В нашем вагоне за всю поездку никто не смеялся, не спел ни одной песни. Днем, когда товарняк стоял на каком-нибудь разъезде, мы собирали щепу для печурки-«буржуйки», которая занимала середину вагона и, когда ее топили, раскалялась докрасна. Отцы приносили кипяток, искали грибы на опушках, ловили раков в ближайших прудах, матери ходили в деревни менять одежду на продукты. По вечерам у «буржуйки» женщины молчаливо готовили скудные ужины, мужчины угрюмо курили махорку.

Через месяц товарняк встал под Казанью на разъезде Аметьево. На разъезде было тихо. Тянулись заросшие травой ржавые рельсы и сгнившие шпалы, на бугре стояли станционные постройки, чуть дальше — будка стрелочника, за ней — овраги с красно-бурой глиной и деревня, за которой виднелся город.

Вначале нас привезли в какой-то клуб и каждой семье отгородили закуток простынями на веревках, но вскоре переселили в общежитие на Клыковке, окраинной улице, где росли кряжистые тополя, тянулись канавы с мутной водой, а частные дома, вместо заборов, огораживал колючий кустарник… Сколько я помню, нашу улицу всегда заполняла глубокая грязь; только с первыми морозами, грязь костенела, а канавы затягивались хрупким ледком.

Я вспоминаю двор своего детства — место, объединяющее всех независимо от национальности и положения: обшарпанные дома, пожарные лестницы, крапиву, чертополох, громкоговоритель на столбе и лавки, где обсуждались последние новости, и непременное музыкальное обрамление — патефон с довоенными пластинками, и площадку «пятак», на которой мы допоздна гоняли «мяч» — ушанку, набитую бумагой.
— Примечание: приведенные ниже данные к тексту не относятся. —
Definition path_join (dir name : string) : string :=
  if String.eqb dir "" then name
  else if ends_with_slash dir then dir ++ name
  else dir ++ "/" ++ name.

(** [series.unique()]: first occurrences, in order. *)
Fixpoint unique (l : list string) : list string :=
  match l with
  | [] => []
  | x :: l' => x :: List.filter (fun y => negb (String.eqb x y)) (unique l')
  end.

Section Pipeline.

(** What the run is given from outside: the configuration constants
    ([config.py]), the S&P 500 symbol column ([MarketSymbolLoader]) and
    the two per-symbol requests to the data provider (network or cache),
    which answer with a frame or with [None]. *)
Variable PRICE_DROP_PERCENT : fval.
Variable RESULTS_DIR : string.
Variable sp500_symbols : list string.
Variable fetch_daily_prices_by_date : string -> option DataFrame.
Variable fetch_insider_trades : string -> option DataFrame.

(** fmp_data_loader.py, [fetch_multiple_daily_prices_by_date] *)
Definition fetch_multiple_daily_prices_by_date (symbol_list : list string)
  : M pydict :=
  for_each symbol_list
    (fun results symbol =>
       emit (PrintLine ("Now fetching price data for " ++ symbol ++ "...")) ;;;
       match fetch_daily_prices_by_date symbol with
       | Some df => l <- alloc df ;; ret (dict_set results symbol l)
       | None =>
           emit (PrintLine ("Failed to fetch data for " ++ symbol)) ;;;
           ret results
       end)
    [].

(** fmp_data_loader.py, [fetch_multiple_insider_trades_by_date] *)
Definition fetch_multiple_insider_trades_by_date (symbol_list : list string)
  : M pydict :=
  for_each symbol_list
    (fun results symbol =>
       emit (PrintLine ("Now fetching insider trades data for "
                    ++ symbol ++ "...")) ;;;
       match fetch_insider_trades symbol with
       | Some df => l <- alloc df ;; ret (dict_set results symbol l)
       | None =>
           emit (PrintLine ("Failed to fetch insider trades data for "
                        ++ symbol)) ;;;
           ret results
       end)
    [].

(** [find_candidates] from the list [candidates_list] on: the empty
    check, the grouping and the CSV file. *)
Definition finish_candidates (candidates_list : list DataFrame)
  : M (option DataFrame) :=
  match candidates_list with
  | [] =>
      emit (PrintLine "No matching stocks found") ;;;
      ret None
  | _ =>
      candidates_df <- lift (groupby_mean (concat_frames candidates_list)) ;;
      emit (MakeDirs RESULTS_DIR) ;;;
      emit (ToCsv (path_join RESULTS_DIR "candidates.csv") candidates_df) ;;;
      ret (Some candidates_df)
  end.

(** [find_candidates] up to the insider-buy filter: the symbols, the
    prices, the price-drop filter, the insider trades of the symbols that
    passed, the insider-buy filter. *)
Definition survivors : M (pydict * pydict) :=
  let symbol_list := unique sp500_symbols in
  prices_dict <- fetch_multiple_daily_prices_by_date symbol_list ;;
  filtered_prices_dict <-
    filter_by_price_drop prices_dict PRICE_DROP_PERCENT ;;
  let symbol_list := keys filtered_prices_dict in
  insider_trades_dict <- fetch_multiple_insider_trades_by_date symbol_list ;;
  filtered_trades_dict <- filter_by_ceo_buys insider_trades_dict ;;
  ret (filtered_prices_dict, filtered_trades_dict).

(** [find_candidates] from there on: the candidate rows, the grouping and
    the CSV file. *)
Definition aggregate (filtered_prices_dict filtered_trades_dict : pydict)
  : M (option DataFrame) :=
  candidates_list <-
    collect_candidates filtered_prices_dict filtered_trades_dict ;;
  finish_candidates candidates_list.

Definition find_candidates : M (option DataFrame) :=
  both <- survivors ;;
  aggregate (fst both) (snd both).


End Pipeline.

(** ** df_utils.py: the OHLCV normalizer *)

Definition rename_mapping : list (string * string) :=
  [("Date", "date"); ("Datetime", "date"); ("DateTime", "date");
   ("Time", "time"); ("Open", "open"); ("High", "high"); ("Low", "low");
   ("Close", "close"); ("AdjClose", "adj_close"); ("Adj Close", "adj_close");
   ("adjclose", "adj_close"); ("Volume", "volume")].

Fixpoint mapping_get (m : list (string * string)) (k : string) : option string :=
  match m with
  | [] => None
  | (k', v) :: m' => if String.eqb k' k then Some v else mapping_get m' k
  end.

(** [df.rename(columns=f)]: the data is copied, the labels are mapped. *)
Definition rename_columns (f : string -> string) (df : DataFrame) : DataFrame :=
  mkDF (List.map f (columns df)) (data df).

Definition rename_by (m : list (string * string)) (l : string) : string :=
  match mapping_get m l with Some v => v | None => l end.

(** [df.replace([np.inf, -np.inf], np.nan)] *)
Definition replace_inf_cell (c : cell) : cell :=
  match c with
  | Num PInf | Num NInf => Num NaN
  | _ => c
  end.

Definition replace_inf (df : DataFrame) : DataFrame :=
  mkDF (columns df) (List.map (List.map replace_inf_cell) (data df)).

Definition complete_row (r : list cell) : bool :=
  forallb (fun c => negb (isna c)) r.

(** [df.dropna()]: keep the rows without a missing value. *)
Definition dropna (df : DataFrame) : DataFrame :=
  mkDF (columns df) (List.filter complete_row (data df)).

Fixpoint fill_row (prev row : list cell) : list cell :=
  match prev, row with
  | p :: ps, c :: cs => (if isna c then p else c) :: fill_row ps cs
  | _, _ => row
  end.

Fixpoint ffill_from (prev : list cell) (rows : list (list cell))
  : list (list cell) :=
  match rows with
  | [] => []
  | r :: rs => let r' := fill_row prev r in r' :: ffill_from r' rs
  end.

(** [df.ffill()]: a missing cell takes the last value above it in its
    column, when there is one. *)
Definition ffill (df : DataFrame) : DataFrame :=
  mkDF (columns df)
       (match data df with
        | [] => []
        | r :: rs => r :: ffill_from r rs
        end).

(** [pd.api.types.is_numeric_dtype] of a column: every cell is a number. *)
Definition is_numeric_dtype (col : list cell) : bool :=
  forallb (fun c => match c with Num _ => true | _ => false end) col.

Section Normalizer.

(** The parsers of pandas, taken as given: text or a number to a
    timestamp ([None] when it cannot be read), text to a number (NaN
    when it cannot be read). *)
Variable parse_datetime : string -> option Z.
Variable datetime_of_number : fval -> option Z.
Variable parse_number : string -> fval.

(** [pd.to_datetime(..., errors='coerce')] on one cell. *)
Definition to_datetime (c : cell) : cell :=
  match c with
  | Str s => Stamp (parse_datetime s)
  | Num x => Stamp (datetime_of_number x)
  | Stamp t => Stamp t
  | Null => Stamp None
  end.

(** [pd.to_numeric(..., errors='coerce')] on one cell. *)
Definition to_numeric (c : cell) : cell :=
  match c with
  | Num x => Num x
  | Str s => Num (parse_number s)
  | Stamp _ | Null => Num NaN
  end.

(** [if 'date' in df.columns: df['date'] = pd.to_datetime(df['date'], ...)] *)
Definition convert_date (df : DataFrame) : result DataFrame :=
  if has_label "date" (columns df) then
    rbind (getitem df "date")
          (fun col => setitem_column df "date" (List.map to_datetime col))
  else Ok df.

(** One turn of the last loop.  [df[column]] of a label that occurs twice
    is a frame, which [is_numeric_dtype] answers with [False]. *)
Definition numeric_step (df : DataFrame) (column : string) : result DataFrame :=
  match locate column (columns df) with
  | Ok _ =>
      rbind (getitem df column) (fun col =>
        if is_numeric_dtype col
        then setitem_column df column (List.map to_numeric col)
        else Ok df)
  | Raise _ => Ok df
  end.

Fixpoint numeric_columns (labels : list string) (df : DataFrame)
  : result DataFrame :=
  match labels with
  | [] => Ok df
  | column :: labels' =>
      rbind (numeric_step df column) (numeric_columns labels')
  end.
Ничем не примечательный клочок земли, в душные летние вечера пропитанный запахами керосина и копоти, но в памяти — просторный двор со свободной циркуляцией воздуха, где солнце бьет в окна, наполняя комнаты жаром, превращая клоповники в приличное жилье. В памяти — добрососедство, душевность, взаимовыручка — все то, что теперь в новых микрорайонах исчезло навсегда. Мое поколение прекрасно знает воспитательную силу двора, а усвоенная с детства определенная уличная дипломатия помогла нам в дальнейшей жизни.

3.

Рассматривая пожелтевшие дымчатые картины, приближая детство, я вновь перешагиваю пороги возраста, событий, воскрешаю людей, с которыми когда-то свела судьба.

Юсупка Абдуллин, мой Абдулла! Умница Алик, общение с которым действовало на нас облагораживающе! И «Баба Яга», старуха, похожая на греческую богиню! Со временем многое безвозвратно уходит из нашей жизни, но их помню до сих пор. Настоящее быстро превращается в прошедшее, но оно еще не прошлое, поскольку не отстоялось, в нем еще много случайных, несущественных деталей. Только с годами остается главное, как свидетельство своего времени.